Impact of HIV infection on sustained virological response to treatment against hepatitis C virus with pegylated interferon plus ribavirin

Abstract

[Abstract] It is commonly accepted that human immunodeficiency (HIV) coinfection negatively impacts on the rates of sustained virological response (SVR) to therapy with pegylated interferon plus ribavirin (PR). However, this hypothesis is derived from comparing different studies. The aim of this study was to determine the impact of HIV coinfection on SVR to PR in one single population.

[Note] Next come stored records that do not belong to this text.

(* ===== verification/Validate.v ===== *)
(** * Validation of loaded programs: [src/src/runtime.c]

    A program loaded from an artifact is checked before it becomes the program
    of a runtime. The checks are functions to an error message: [None] is the
    result [true] of the source, [Some m] is [false] with [m] in the error
    buffer. *)

From S2P Require Import Prelude.
From Stdlib Require Import String.
From stdpp Require Import gmap pretty.
From S2P Require Import Values Bytecode Doubles Operators Machine Jit JitProps JitQueue Artifact ArtifactLoad.

Open Scope Z_scope.
Open Scope list_scope.

(** ** Plans of summaries *)

Definition runtime_map_local_const_summary_kind (op : Z) (guarded : bool) : option Z :=
  if kind_in [JIT_SUMMARY_OP_ADD; JIT_SUMMARY_OP_SUB; JIT_SUMMARY_OP_MUL; JIT_SUMMARY_OP_DIV; JIT_SUMMARY_OP_MOD;
              JIT_SUMMARY_OP_BIT_AND; JIT_SUMMARY_OP_BIT_OR; JIT_SUMMARY_OP_BIT_XOR] op
  then Some (if guarded then JIT_COMPILED_KIND_INT_BINARY_GUARDED_LOCAL_CONST_GENERIC
             else JIT_COMPILED_KIND_INT_BINARY_LOCAL_CONST_GENERIC)
  else None.

Definition runtime_map_twoarg_int_summary_kind (op : Z) (guarded : bool) : option Z :=
  if kind_in [JIT_SUMMARY_OP_ADD; JIT_SUMMARY_OP_SUB; JIT_SUMMARY_OP_MUL; JIT_SUMMARY_OP_BIT_AND; JIT_SUMMARY_OP_BIT_OR;
              JIT_SUMMARY_OP_BIT_XOR] op
  then Some (if guarded then JIT_COMPILED_KIND_INT_BINARY_GUARDED_LOCALS_GENERIC
             else JIT_COMPILED_KIND_INT_BINARY_LOCALS_GENERIC)
  else None.

Definition runtime_compare_ops : list Z :=
  [JIT_SUMMARY_OP_LT; JIT_SUMMARY_OP_LE; JIT_SUMMARY_OP_EQ; JIT_SUMMARY_OP_NE; JIT_SUMMARY_OP_GT; JIT_SUMMARY_OP_GE].
Definition runtime_map_twoarg_bool_summary_kind (op : Z) (guarded : bool) : option Z :=
  if kind_in runtime_compare_ops op
  then Some (if guarded then JIT_COMPILED_KIND_BOOL_COMPARE_GUARDED_LOCALS_GENERIC
             else JIT_COMPILED_KIND_BOOL_COMPARE_LOCALS_GENERIC)
  else None.
Definition runtime_map_local_const_bool_summary_kind (op : Z) : option Z :=
  if kind_in runtime_compare_ops op then Some JIT_COMPILED_KIND_BOOL_COMPARE_LOCAL_CONST_GENERIC else None.

Definition runtime_order_ops : list Z := [JIT_SUMMARY_OP_LT; JIT_SUMMARY_OP_LE; JIT_SUMMARY_OP_GT; JIT_SUMMARY_OP_GE].
Definition runtime_map_twoarg_selector_summary_kind (op : Z) (guarded : bool) : option Z :=
  if kind_in runtime_order_ops op
  then Some (if guarded then JIT_COMPILED_KIND_INT_SELECTOR_GUARDED_LOCALS_GENERIC
             else JIT_COMPILED_KIND_INT_SELECTOR_LOCALS_GENERIC)
  else None.
Definition runtime_map_local_const_selector_summary_kind (op : Z) (guarded return_local_when_true : bool) : option Z :=
  if kind_in runtime_order_ops op
  then Some (if guarded then JIT_COMPILED_KIND_INT_SELECTOR_GUARDED_LOCAL_CONST_GENERIC
             else JIT_COMPILED_KIND_INT_SELECTOR_LOCAL_CONST_GENERIC)
  else None.

Definition runtime_jit_plan_from_summary (s : JitFunctionSummary) : option JitCompiledPlan :=
  let op := s_op s in
  let on_true := negb (slot1 s =? 0) in
  let flags := if on_true then JIT_PLAN_FLAG_RETURN_LOCAL_ON_TRUE else JIT_PLAN_FLAG_NONE in
  let plan (kind : option Z) fl b c0 c1 :=
    match kind with Some k => Some (mkPlan k op fl (slot0 s) b c0 c1) | None => None end in
  if s_kind s =? JIT_SUMMARY_KIND_NONE then None
  else if s_kind s =? JIT_SUMMARY_KIND_INT_LOCAL_CONST_BINARY then
    plan (runtime_map_local_const_summary_kind op false) 0 0 (s_const0 s) 0
  else if s_kind s =? JIT_SUMMARY_KIND_INT_GUARDED_LOCAL_CONST_BINARY then
    plan (runtime_map_local_const_summary_kind op true) 0 0 (s_const0 s) (s_const1 s)
  else if s_kind s =? JIT_SUMMARY_KIND_INT_TWOARG_BINARY then
    plan (runtime_map_twoarg_int_summary_kind op false) 0 (slot1 s) 0 0
  else if s_kind s =? JIT_SUMMARY_KIND_INT_GUARDED_TWOARG_BINARY then
    plan (runtime_map_twoarg_int_summary_kind op true) 0 (slot1 s) (s_const0 s) 0
  else if s_kind s =? JIT_SUMMARY_KIND_BOOL_TWOARG_COMPARE then
    plan (runtime_map_twoarg_bool_summary_kind op false) 0 (slot1 s) 0 0
  else if s_kind s =? JIT_SUMMARY_KIND_BOOL_LOCAL_CONST_COMPARE then
    plan (runtime_map_local_const_bool_summary_kind op) 0 0 (s_const0 s) 0
  else if s_kind s =? JIT_SUMMARY_KIND_BOOL_GUARDED_TWOARG_COMPARE then
    plan (runtime_map_twoarg_bool_summary_kind op true) 0 (slot1 s) (s_const0 s) (s_const1 s)
  else if s_kind s =? JIT_SUMMARY_KIND_INT_TWOARG_SELECTOR then
    plan (runtime_map_twoarg_selector_summary_kind op false) 0 (slot1 s) 0 0
  else if s_kind s =? JIT_SUMMARY_KIND_INT_GUARDED_TWOARG_SELECTOR then
    plan (runtime_map_twoarg_selector_summary_kind op true) 0 (slot1 s) (s_const0 s) 0
  else if s_kind s =? JIT_SUMMARY_KIND_INT_LOCAL_CONST_SELECTOR then
    plan (runtime_map_local_const_selector_summary_kind op false on_true) flags 0 (s_const0 s) 0
  else if s_kind s =? JIT_SUMMARY_KIND_INT_GUARDED_LOCAL_CONST_SELECTOR then
    plan (runtime_map_local_const_selector_summary_kind op true on_true) flags 0 (s_const0 s) (s_const1 s)
  else None.

Definition second_slot_kinds : list Z :=
  [JIT_COMPILED_KIND_INT_ADD_LOCALS; JIT_COMPILED_KIND_INT_SUB_LOCALS; JIT_COMPILED_KIND_INT_MUL_LOCALS;
   JIT_COMPILED_KIND_INT_BIT_AND_LOCALS; JIT_COMPILED_KIND_INT_BIT_OR_LOCALS; JIT_COMPILED_KIND_INT_BIT_XOR_LOCALS;
   JIT_COMPILED_KIND_INT_GUARD_GE_CONST_RET_LOCAL_ELSE_ADD_LOCALS; JIT_COMPILED_KIND_INT_GUARD_GE_CONST_RET_LOCAL_ELSE_SUB_LOCALS;
   JIT_COMPILED_KIND_INT_GUARD_GE_CONST_RET_LOCAL_ELSE_MUL_LOCALS; JIT_COMPILED_KIND_INT_GUARD_GE_CONST_RET_LOCAL_ELSE_BIT_AND_LOCALS;
   JIT_COMPILED_KIND_INT_GUARD_GE_CONST_RET_LOCAL_ELSE_BIT_OR_LOCALS; JIT_COMPILED_KIND_INT_GUARD_GE_CONST_RET_LOCAL_ELSE_BIT_XOR_LOCALS;
   JIT_COMPILED_KIND_BOOL_LT_LOCALS; JIT_COMPILED_KIND_BOOL_LE_LOCALS; JIT_COMPILED_KIND_BOOL_EQ_LOCALS;
   JIT_COMPILED_KIND_BOOL_NE_LOCALS; JIT_COMPILED_KIND_BOOL_GT_LOCALS; JIT_COMPILED_KIND_BOOL_GE_LOCALS;
   JIT_COMPILED_KIND_INT_SELECT_LT_LOCALS; JIT_COMPILED_KIND_INT_SELECT_LE_LOCALS;
   JIT_COMPILED_KIND_INT_SELECT_GT_LOCALS; JIT_COMPILED_KIND_INT_SELECT_GE_LOCALS;
   JIT_COMPILED_KIND_INT_GUARD_GE_CONST_RET_LOCAL_ELSE_SELECT_LT_LOCALS; JIT_COMPILED_KIND_INT_GUARD_GE_CONST_RET_LOCAL_ELSE_SELECT_LE_LOCALS;
   JIT_COMPILED_KIND_INT_GUARD_GE_CONST_RET_LOCAL_ELSE_SELECT_GT_LOCALS; JIT_COMPILED_KIND_INT_GUARD_GE_CONST_RET_LOCAL_ELSE_SELECT_GE_LOCALS;
   JIT_COMPILED_KIND_BOOL_GUARD_GE_CONST_RET_BOOL_ELSE_LT_LOCALS; JIT_COMPILED_KIND_BOOL_GUARD_GE_CONST_RET_BOOL_ELSE_LE_LOCALS;
   JIT_COMPILED_KIND_BOOL_GUARD_GE_CONST_RET_BOOL_ELSE_EQ_LOCALS; JIT_COMPILED_KIND_BOOL_GUARD_GE_CONST_RET_BOOL_ELSE_NE_LOCALS;
   JIT_COMPILED_KIND_BOOL_GUARD_GE_CONST_RET_BOOL_ELSE_GT_LOCALS; JIT_COMPILED_KIND_BOOL_GUARD_GE_CONST_RET_BOOL_ELSE_GE_LOCALS;
   JIT_COMPILED_KIND_BOOL_COMPARE_LOCALS_GENERIC; JIT_COMPILED_KIND_BOOL_COMPARE_GUARDED_LOCALS_GENERIC;
   JIT_COMPILED_KIND_INT_SELECTOR_LOCALS_GENERIC; JIT_COMPILED_KIND_INT_SELECTOR_GUARDED_LOCALS_GENERIC;
   JIT_COMPILED_KIND_INT_BINARY_LOCALS_GENERIC; JIT_COMPILED_KIND_INT_BINARY_GUARDED_LOCALS_GENERIC].
Definition runtime_jit_plan_uses_second_local_slot (kind : Z) : bool := kind_in second_slot_kinds kind.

In a multicentric, prospective study conducted between 2000 and 2013, all previously naïve hepatitis C virus (HCV)-infected patients who started PR in five Spanish hospitals were analyzed. SVR was evaluated 24 weeks after the scheduled end of therapy. Of the 1046 patients included in this study, 413 (39 %) were coinfected with HIV. Three hundred and forty-one (54 %) HCV-monoinfected versus 174 (42 %) HIV/HCV-coinfected patients achieved SVR (p < 0.001). The corresponding figures for undetectable HCV RNA at treatment week 4 were 86/181 (47 %) versus 59/197 (30 %), p < 0.001. SVR was observed in 149 (69 %) HCV genotype 2/3-monoinfected subjects versus 91 (68 %) HIV/HCV genotype 2/3-coinfected subjects (p = 0.785). In the HCV genotype 1/4-infected population, 188 (46 %) monoinfected patients versus 82 (30 %) with HIV coinfection (p < 0.001) achieved SVR. In this subgroup, absence of HIV coinfection was independently associated with higher SVR [adjusted odds ratio (95 % confidence interval): 2.127 (1.135–3.988); p = 0.019] in a multivariate analysis adjusted for age, sex, baseline HCV RNA load, IL28B genotype, fibrosis stage, and type of pegylated interferon. HIV coinfection impacts on the rates of SVR to PR only in HCV genotype 1/4-infected patients, while it has no effect on SVR in the HCV genotype 2/3-infected subpopulation.